- Excerpted data
Lemma map_result_Ok {A B} (f : A → result B) xs ys :
  map_result f xs = Ok ys → Forall2 (λ x y, f x = Ok y) xs ys.
Proof.
  revert ys. induction xs as [|x xs IH]; simpl; intros ys Hm.
  - injection Hm as <-. constructor.
  - apply result_bind_Ok in Hm as (y & Hy & Hm).
    apply result_bind_Ok in Hm as (ys' & Hys & Hm).
    injection Hm as <-. constructor; auto.
Qed.

Lemma getitem_Ok `{Countable K} {V} (d : gmap K V) k v :
  getitem d k = Ok v ↔ d !! k = Some v.
Proof. unfold getitem. destruct (d !! k); naive_solver. Qed.

Lemma dict_update_lookup `{Countable K} {V} (d : gmap K V) pairs k v :
  dict_update d pairs !! k = Some v → (k, v) ∈ pairs ∨ d !! k = Some v.
Proof.
  unfold dict_update. revert d.
  induction pairs as [|[k' v'] pairs IH]; simpl; intros d Hl; [by right|].
  apply IH in Hl as [Hl|Hl]; [left; by right|].
  apply lookup_insert_Some in Hl as [[<- <-]|[_ Hl]]; [left; by left|by right].
Qed.

(** ** The replay path *)

Section ReplayPath.
Context `{Framework}.








End ReplayPath.

(** ** trace_model_execution returns a topological order *)





Section TraceTopological.
Context `{Framework}.



End TraceTopological.

(** ** Pruning removes the invocations the model does not use *)

Lemma filter_sublist_mono {A} (P : A → Prop) `{!∀ x, Decision (P x)} (l k : list A) :
  l `sublist_of` k → filter P l `sublist_of` filter P k.
Proof.
  induction 1 as [|x l k Hs IH|x l k Hs IH]; [done| |].
  - rewrite !filter_cons. destruct (decide (P x)); [by apply sublist_skip|done].
  - rewrite filter_cons. destruct (decide (P x)); [by apply sublist_cons|done].
Qed.

Lemma sublist_singleton_elem {A} (l : list A) x y :
  l `sublist_of` [x] → y ∈ l → l = [x].
Proof.
  intros Hs Hy. destruct l as [|a l]; [by apply elem_of_nil in Hy|].
  apply sublist_cons_l in Hs as (k1 & k2 & Hk & Hs).
  destruct k1 as [|b k1].
  - injection Hk as <- <-. by apply sublist_nil_r in Hs as ->.
  - injection Hk as _ Hk. by destruct k1.
Qed.

(** C6.  In an execution list [pre ++ n :: post] with outputs [outputs]:
    - if an output of [n] is not needed -- it is no output of the model
      and no kept entry behind [n] reads it -- the pruning step removes
      [n], and prunes the rest as if [n] had not been there;
    - if all outputs of [n] are needed, [n] is kept, in front of what is
      kept behind it;
    - what is kept stands in forward order;
    - so when [n] is the stray invocation of a layer (one of its outputs
      is read by no entry and is no output) and the other entries have a
      single invocation [n_in] of the layer, which the model uses, the
      layer appears in the pruned list exactly once, as [n_in]. *)
Theorem prune_removes_unneeded_invocations outputs pre n post :
  ((∃ y, y ∈ node_Ys n ∧ ¬ needed outputs post y) →
     prune outputs (pre ++ n :: post) = prune outputs (pre ++ post)) ∧
  ((∀ y, y ∈ node_Ys n → needed outputs post y) →
     ∃ kept_pre, kept_pre `sublist_of` pre ∧
       prune outputs (pre ++ n :: post) = kept_pre ++ n :: prune outputs post) ∧
  prune outputs (pre ++ n :: post) `sublist_of` pre ++ n :: post ∧
  (∀ n_in,
     (∃ y, y ∈ node_Ys n ∧ (y ∉ outputs) ∧
           ∀ k, k ∈ pre ++ n :: post → y ∉ node_Xs k) →
     filter (λ k, layer_is (node_layer k) (node_layer n)) (pre ++ post) = [n_in] →
     n_in ∈ prune outputs (pre ++ post) →
     filter (λ k, layer_is (node_layer k) (node_layer n))
       (prune outputs (pre ++ n :: post)) = [n_in]).
Proof.
  split; [apply prune_drops|]. split; [apply prune_keeps|].
  split; [apply prune_sublist|].
  intros n_in (y & Hy & Hout & Hunread) Hone Hin.
  rewrite prune_drops.
  - apply (sublist_singleton_elem _ n_in n_in).
    + rewrite <-Hone. apply filter_sublist_mono, prune_sublist.
    + apply list_elem_of_filter. split; [|done].
      assert (Hf : n_in ∈ filter (λ k, layer_is (node_layer k) (node_layer n))
                     (pre ++ post)) by (rewrite Hone; by left).
      by apply list_elem_of_filter in Hf as [Hf _].
  - exists y. split; [done|]. intros [?|(k & Hk & Hx)]; [done|].
    apply (Hunread k); [|done].
    apply elem_of_app. right. right. eapply elem_of_sublist; [done|apply prune_sublist].
Qed.

(** ** The instrumentation is reverted *)

Lemma keeps_call_on_weaken {A} (P Q : nat → Prop) (c : M A) :
  (∀ id, Q id → P id) → keeps_call_on P c → keeps_call_on Q c.
Proof. intros HPQ Hc h r h' Hr id Hid. eapply Hc; eauto. Qed.

Lemma keeps_call_on_bind {A B} (P : nat → Prop) (c : M A) (f : A → M B) :
  keeps_call_on P c → (∀ a, keeps_call_on P (f a)) → keeps_call_on P (c ≫= f).
Proof.
  intros Hc Hf h r h' [(a & h1 & Ha & Hb)|(e & Ha & _)]%M_bind_inv id Hid.
  - rewrite (Hf a _ _ _ Hb id Hid). by eapply Hc.
  - by eapply Hc.
Qed.

Lemma keeps_call_on_mret {A} (P : nat → Prop) (a : A) : keeps_call_on P (mret a).
Proof. by intros h r h' [_ ->]%mret_inv. Qed.

Lemma keeps_call_on_lift {A} (P : nat → Prop) (r : result A) : keeps_call_on P (lift r).
Proof. by intros h r' h' [_ ->]%lift_inv. Qed.

Lemma keeps_call_on_map_M {A B} (P : nat → Prop) (f : A → M B) xs :
  (∀ x, keeps_call_on P (f x)) → keeps_call_on P (map_M f xs).
Proof.
  intros Hf. induction xs as [|x xs IH]; simpl; [apply keeps_call_on_mret|].
  apply keeps_call_on_bind; [done|]. intros y.
  apply keeps_call_on_bind; [done|]. intros ys. apply keeps_call_on_mret.
Qed.

Lemma map_M_getattr layers h :
  map_M (λ layer, c ← getattr_call layer; mret (layer, c)) layers h =
  (Ok ((λ l, (l, call_attr h (layer_id l))) <$> layers), h).
Proof.
  induction layers as [|l layers IH]; [done|]. simpl.
  rewrite (M_bind_eq_Ok _ _ h (l, call_attr h (layer_id l)) h) by done.
  by rewrite (M_bind_eq_Ok _ _ h _ h IH).
Qed.

(** The loop of [finally]: it does not raise, every layer it visits ends
    with the method recorded for it, and no other layer is touched. *)
Lemma for_each_setattr (f : nat → method) layers : ∀ h,
  ∃ h', for_each (λ lm : layer * method, setattr_call lm.1 lm.2)
          ((λ l, (l, f (layer_id l))) <$> layers) h = (Ok (), h') ∧
        ∀ id, call_attr h' id =
              if decide (id ∈ layer_id <$> layers) then f id else call_attr h id.
Proof.
  induction layers as [|l0 layers IH]; intros h.
  - exists h. split; [done|]. intros id. by rewrite decide_False by apply not_elem_of_nil.
  - destruct (IH (Heap (<[layer_id l0 := f (layer_id l0)]> (call_attr h))
                   (next_tensor h) (next_object h) (events h))) as (h' & Hf & Hl).
    exists h'. split.
    { rewrite fmap_cons, <-Hf.
      exact (M_bind_eq_Ok (setattr_call l0 (f (layer_id l0))) _ h () _ eq_refl). }
    intros id. rewrite Hl. simpl.
    destruct (decide (id ∈ layer_id <$> layers)) as [Hin|Hnin].
    + rewrite decide_True; [done|by right].
    + destruct (decide (id = layer_id l0)) as [->|Hne].
      * rewrite decide_True by (by left). by rewrite fn_lookup_insert.
      * rewrite decide_False by (by intros [?|?]%elem_of_cons).
        by rewrite fn_lookup_insert_ne.
Qed.

Section Instrumentation.
Context `{Framework}.

(** The [try]/[finally] of lines 315-343, on every outcome. *)
Lemma instrumented_replay_restores m layers :
  keeps_call_on (λ id, ∃ l, l ∈ layers ∧ layer_id l = id) (instrumented_replay m layers).
Proof.
  intros h r h' Hi id (l & Hl & <-). unfold instrumented_replay in Hi.
  apply M_bind_inv in Hi as [(patches & h0 & Hp & Hi)|(e & Hp & _)];
    rewrite map_M_getattr in Hp; [|done].
  injection Hp as <- <-.
  apply try_finally_inv in Hi as (rb & h1 & rc & _ & Hfin & _).
  destruct (for_each_setattr (call_attr h) layers h1) as (h2 & Hfin' & Hres).
  rewrite Hfin in Hfin'. injection Hfin' as _ ->.
  rewrite Hres, decide_True; [done|]. apply list_elem_of_fmap. eauto.
Qed.

Lemma reapply_keeps_call m copied layers log outs :
  kapply_keeps_call → copy_layer_keeps_call →
  keeps_call_on (λ _, True) (reapply m copied layers log outs).
Proof.
  intros Hk Hc. unfold reapply.
  apply keeps_call_on_bind.
  { destruct copied; [|apply keeps_call_on_mret].
    apply keeps_call_on_bind; [|intros; apply keeps_call_on_mret].
    apply keeps_call_on_map_M. intros l.
    apply keeps_call_on_bind; [apply Hc|intros; apply keeps_call_on_mret]. }
  intros layer_mapping. apply keeps_call_on_bind.
  { generalize (dict_update (∅ : gmap tensor tensor)
                  ((λ tmp, (tmp, tmp)) <$> model_inputs m), @nil exec_node).
    induction log as [|n log IH]; intros acc; simpl; [apply keeps_call_on_mret|].
    apply keeps_call_on_bind; [|done].
    unfold reapply_node. destruct acc as [tm acc], n as [[l xs] ys].
    apply keeps_call_on_bind; [apply keeps_call_on_lift|intros l'].
    apply keeps_call_on_bind; [|intros [? ?]; apply keeps_call_on_mret].
    destruct (is_input_layer l'); [apply keeps_call_on_mret|].
    apply keeps_call_on_bind; [apply keeps_call_on_lift|intros new_xs].
    apply keeps_call_on_bind; [apply Hk|intros; apply keeps_call_on_mret]. }
  intros [tm acc].
  apply keeps_call_on_bind; [apply keeps_call_on_lift|intros ls].
  apply keeps_call_on_bind; [apply keeps_call_on_lift|intros os].
  apply keeps_call_on_mret.
Qed.

(** C9.  On every exit of the replay branch the [call] attribute of
    every layer has the value it had on entry.  (1) The [try]/[finally]
    of lines 315-343 restores it whatever happens inside -- the patching
    raises, the replay raises or returns -- so no layer is instrumented
    when the re-application starts.  (2) Hence [trace_model_execution]
    as a whole, returning or raising, leaves it restored, the
    re-application of lines 349-372 assigning to no [call] attribute. *)
Theorem instrumentation_is_reverted m :
  (∀ layers h r h' l,
     instrumented_replay m layers h = (r, h') → l ∈ layers →
     call_attr h' (layer_id l) = call_attr h (layer_id l)) ∧
  (kapply_keeps_call → copy_layer_keeps_call →
   ∀ copied layers h r h' l,
     get_model_layers m = Ok layers →
     trace_model_execution m copied h = (r, h') → l ∈ layers →
     call_attr h' (layer_id l) = call_attr h (layer_id l)).
Proof.
  split.
  - intros layers h r h' l Hi Hl.
    eapply instrumented_replay_restores; eauto.
  - intros Hk Hc copied layers h r h' l Hlayers Ht Hl.
    assert (Hkeep : keeps_call_on (λ id, ∃ l, l ∈ layers ∧ layer_id l = id)
                      (trace_model_execution m copied)).
    { unfold trace_model_execution.
      apply keeps_call_on_bind; [|intros [[? ?] ?]; apply keeps_call_on_mret].
      intros h0 r0 h0' Hrun. unfold trace_unpruned in Hrun.
      rewrite Hlayers, (M_bind_eq_Ok _ _ h0 layers h0) in Hrun by done.
      revert h0 r0 h0' Hrun.
      destruct (contains_container m layers); [|apply keeps_call_on_mret].
      apply keeps_call_on_bind; [apply instrumented_replay_restores|].
      intros [log os].
      eapply keeps_call_on_weaken; [|by apply reapply_keeps_call]. done. }
    eapply Hkeep; eauto.
Qed.

End Instrumentation.

(** ** The table of reversed tensors *)


Section ReversedTensors.
Context `{TensorOps}.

- Exercise aim
When a line among the entries contains "left", pull that line out.

- Answer area
  apply IH in Hl as [Hl|Hl]; [left; by right|].
  apply lookup_insert_Some in Hl as [[<- <-]|[_ Hl]]; [left; by left|by right].
                     (pre ++ post)) by (rewrite Hone; by left).
      * rewrite decide_True by (by left). by rewrite fn_lookup_insert.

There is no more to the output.